• TASK DETAILS: Filter task. Return each line of the material that holds the string "Import".

• SOURCE MATERIAL:
+-------+
(** * prim_ops: the operation catalogue of the 3-D NAS U-Net

    A shallow embedding of [prim_ops.py]: the [OPS] registry and its
    [DownOps] / [UpOps] / [NormOps] name lists, the [BaseOp] stage
    pipeline and the four operation classes built over it.

    The tensor library the module calls (torch.nn) is an interface here
    (class [Torch]); the operations are written once against it and then
    run on two carriers: tensor shapes and symbolic expressions. *)

From Stdlib Require Import ZArith List String Ascii Bool Lia QArith.
Import ListNotations.
Local Open Scope string_scope.
Local Open Scope Z_scope.

(** ** Exceptions and results *)

Inductive exn : Type :=
| Warning (msg : string)
| NotImplementedError
| ValueError
| ZeroDivisionError
| AttributeError
| RuntimeError.

Inductive res (A : Type) : Type :=
| Ok (a : A)
| Err (e : exn).
Arguments Ok {A} a.
Arguments Err {A} e.

Definition bind {A B : Type} (m : res A) (k : A -> res B) : res B :=
  match m with
  | Ok a => k a
  | Err e => Err e
  end.

Notation "x <- m ;; k" := (bind m (fun x => k))
  (at level 61, m at next level, right associativity).

Definition is_ok {A : Type} (m : res A) : bool :=
  match m with Ok _ => true | Err _ => false end.

(** ** Strings *)

(** [s.split(sep)] for a one-character separator: the pieces between the
    separators, empty pieces kept; the empty string gives one empty piece. *)
Fixpoint split (sep : ascii) (s : string) : list string :=
  match s with
  | EmptyString => [EmptyString]
  | String ch rest =>
      if Ascii.eqb ch sep then EmptyString :: split sep rest
      else match split sep rest with
           | piece :: pieces => String ch piece :: pieces
           | [] => [String ch EmptyString]
           end
  end.

(** [name in names] on a list of strings. *)
Definition mem (name : string) (names : list string) : bool :=
  existsb (String.eqb name) names.

(** ** The torch.nn modules the operations hold

    Only the hyper-parameters the source passes are recorded; the other
    arguments keep the library's defaults (dilation 1, groups 1,
    output_padding 0, pooling padding 0 and ceil_mode False). *)

Record ConvParams : Type := mkConv {
  conv_in : Z;
  conv_out : Z;
  conv_kernel : Z;
  conv_stride : Z;
  conv_padding : Z;
  conv_dilation : Z;
  conv_groups : Z
}.

Inductive ConvModule : Type :=
| Conv3d (p : ConvParams)
| ConvTranspose3d (p : ConvParams).

Record GroupNorm : Type := mkGroupNorm {
  num_groups : Z;
  num_channels : Z
}.

Inductive PoolModule : Type :=
| AvgPool3d (kernel_size stride : Z)
| MaxPool3d (kernel_size stride : Z).

(** The members of an [nn.Sequential]. *)
Inductive SeqLayer : Type :=
| Linear (in_features out_features : Z)
| ReLU
| Sigmoid.

(** [nn.GroupNorm(group, channels)]: the channel count must be a
    multiple of the group count. *)
Definition new_GroupNorm (group channels : Z) : res GroupNorm :=
  if group =? 0 then Err ZeroDivisionError
  else if negb (channels mod group =? 0) then Err ValueError
  else Ok (mkGroupNorm group channels).

(** [nn.Dropout3d(p)]: the probability must lie in [0, 1]. *)
Definition new_Dropout3d (p : Q) : res Q :=
  if (Qle_bool 0 p && Qle_bool p 1)%bool then Ok p else Err ValueError.

(** Convolution modules: the group count must be positive and divide
    both channel counts. *)
Definition check_conv (p : ConvParams) : res ConvParams :=
  if conv_groups p <=? 0 then Err ValueError
  else if negb (conv_in p mod conv_groups p =? 0) then Err ValueError
  else if negb (conv_out p mod conv_groups p =? 0) then Err ValueError
  else Ok p.

Definition new_Conv3d (p : ConvParams) : res ConvModule :=
  q <- check_conv p ;; Ok (Conv3d q).

Definition new_ConvTranspose3d (p : ConvParams) : res ConvModule :=
  q <- check_conv p ;; Ok (ConvTranspose3d q).

(** ** Operation objects *)

(** What [BaseOp.__init__] sets. *)
Record BaseOp : Type := mkBaseOp {
  ops_list : list string;
  norm : option GroupNorm;
  activation : bool;          (* [nn.ReLU()] present *)
  dropout : option Q          (* [nn.Dropout3d(rate)] *)
}.

(** What each subclass adds. *)
Inductive Body : Type :=
| ConvOps_body (use_depthwise : bool)
               (conv depth_conv point_conv : option ConvModule)
| SEConvOp_body (stride : Z) (avg_pool : Z) (fc : list SeqLayer)
                (conv : option ConvModule)
| PoolingOp_body (pool : PoolModule)
| IdentityOp_body.

Record Op : Type := mkOp {
  base : BaseOp;
  body : Body
}.

Definition BaseOp_init (in_channels out_channels : Z)
           (dropout_rate : Q) (ops_order : string) : res BaseOp :=
  let ops_list := split "_" ops_order in
  norm <- (if mem "norm" ops_list then
             let group := if negb (out_channels mod 16 =? 0) then 1
                          else out_channels / 16 in
             g <- new_GroupNorm group out_channels ;; Ok (Some g)
           else Ok None) ;;
  let activation := mem "act" ops_list in
  dropout <- (if negb (Qle_bool dropout_rate 0) then
                d <- new_Dropout3d dropout_rate ;; Ok (Some d)
              else Ok None) ;;
  Ok (mkBaseOp ops_list norm activation dropout).

(** Keyword arguments and their defaults. *)
Record ConvOps_kw : Type := mkConvKw {
  ck_kernel_size : Z;
  ck_stride : Z;
  ck_dilation : Z;
  ck_use_transpose : bool;
  ck_use_depthwise : bool;
  ck_dropout_rate : Q;
  ck_ops_order : string
}.

Definition ConvOps_defaults : ConvOps_kw :=
  mkConvKw 3 1 1 false false 0%Q "weight_norm_act".

Record SEConvOp_kw : Type := mkSEKw {
  sk_kernel_size : Z;
  sk_stride : Z;
  sk_dilation : Z;
  sk_use_transpose : bool;
  sk_dropout_rate : Q;
  sk_ops_order : string
}.

Definition SEConvOp_defaults : SEConvOp_kw :=
  mkSEKw 3 1 1 false 0%Q "weight_norm".

Record PoolingOp_kw : Type := mkPoolKw {
  pk_kernel_size : Z;
  pk_stride : Z;
  pk_ops_order : string
}.

Definition PoolingOp_defaults : PoolingOp_kw := mkPoolKw 2 2 "weight".

Definition IdentityOp_default_order : string := "weight_norm_act".

Definition ConvOps_init (in_channels out_channels : Z) (kw : ConvOps_kw)
  : res Op :=
  b <- BaseOp_init in_channels out_channels
         (ck_dropout_rate kw) (ck_ops_order kw) ;;
  let kernel_size := ck_kernel_size kw in
  let stride := ck_stride kw in
  let dilation := ck_dilation kw in
  let use_depthwise := ck_use_depthwise kw in
  let padding := (dilation * (kernel_size - 1) - stride + 1) / 2 in
  if ck_use_transpose kw then
    if use_depthwise then
      dc <- new_ConvTranspose3d
              (mkConv in_channels in_channels kernel_size stride padding 1
                      in_channels) ;;
      pc <- new_Conv3d (mkConv in_channels out_channels 1 1 0 1 1) ;;
      Ok (mkOp b (ConvOps_body use_depthwise None (Some dc) (Some pc)))
    else
      c <- new_ConvTranspose3d
             (mkConv in_channels out_channels kernel_size stride padding
                     dilation 1) ;;
      Ok (mkOp b (ConvOps_body use_depthwise (Some c) None None))
  else
    if use_depthwise then
      dc <- new_Conv3d
              (mkConv in_channels in_channels kernel_size stride padding 1
                      in_channels) ;;
      pc <- new_Conv3d (mkConv in_channels out_channels 1 1 0 1 1) ;;
      Ok (mkOp b (ConvOps_body use_depthwise None (Some dc) (Some pc)))
    else
      c <- new_Conv3d
             (mkConv in_channels out_channels kernel_size stride padding
                     dilation 1) ;;
      Ok (mkOp b (ConvOps_body use_depthwise (Some c) None None)).

Definition SEConvOp_init (in_channels out_channels : Z) (kw : SEConvOp_kw)
  : res Op :=
  b <- BaseOp_init in_channels out_channels
         (sk_dropout_rate kw) (sk_ops_order kw) ;;
  let kernel_size := sk_kernel_size kw in
  let stride := sk_stride kw in
  let dilation := sk_dilation kw in
  let padding := (dilation * (kernel_size - 1) - stride + 1) / 2 in
  let avg_pool := 1 in
  let fc := [Linear in_channels 1; ReLU; Linear 1 out_channels; Sigmoid] in
  if 2 <=? stride then
    if sk_use_transpose kw then
      c <- new_ConvTranspose3d
             (mkConv in_channels out_channels kernel_size stride padding 1 1) ;;
      Ok (mkOp b (SEConvOp_body stride avg_pool fc (Some c)))
    else
      c <- new_Conv3d
             (mkConv in_channels out_channels kernel_size stride padding 1 1) ;;
      Ok (mkOp b (SEConvOp_body stride avg_pool fc (Some c)))
  else
    Ok (mkOp (mkBaseOp (ops_list b) None (activation b) (dropout b))
             (SEConvOp_body stride avg_pool fc None)).

Definition PoolingOp_init (in_channels out_channels : Z) (pool_type : string)
           (kw : PoolingOp_kw) : res Op :=
  b <- BaseOp_init in_channels out_channels 0%Q (pk_ops_order kw) ;;
  if String.eqb pool_type "avg" then
    Ok (mkOp b (PoolingOp_body (AvgPool3d (pk_kernel_size kw) (pk_stride kw))))
  else if String.eqb pool_type "max" then
    Ok (mkOp b (PoolingOp_body (MaxPool3d (pk_kernel_size kw) (pk_stride kw))))
  else Err NotImplementedError.

Definition IdentityOp_init (in_channels out_channels : Z) (ops_order : string)
  : res Op :=
  b <- BaseOp_init in_channels out_channels 0%Q ops_order ;;
  Ok (mkOp b IdentityOp_body).

(** A constructor call, as the registry's factories write it; [new]
    runs the class's [__init__]. *)
Inductive OpCall : Type :=
| IdentityOp (in_channels out_channels : Z) (ops_order : string)
| SEConvOp (in_channels out_channels : Z) (kw : SEConvOp_kw)
| ConvOps (in_channels out_channels : Z) (kw : ConvOps_kw)
| PoolingOp (in_channels out_channels : Z) (pool_type : string)
            (kw : PoolingOp_kw).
+-------+
• WRITTEN ANSWER:
From Stdlib Require Import ZArith List String Ascii Bool Lia QArith.
Import ListNotations.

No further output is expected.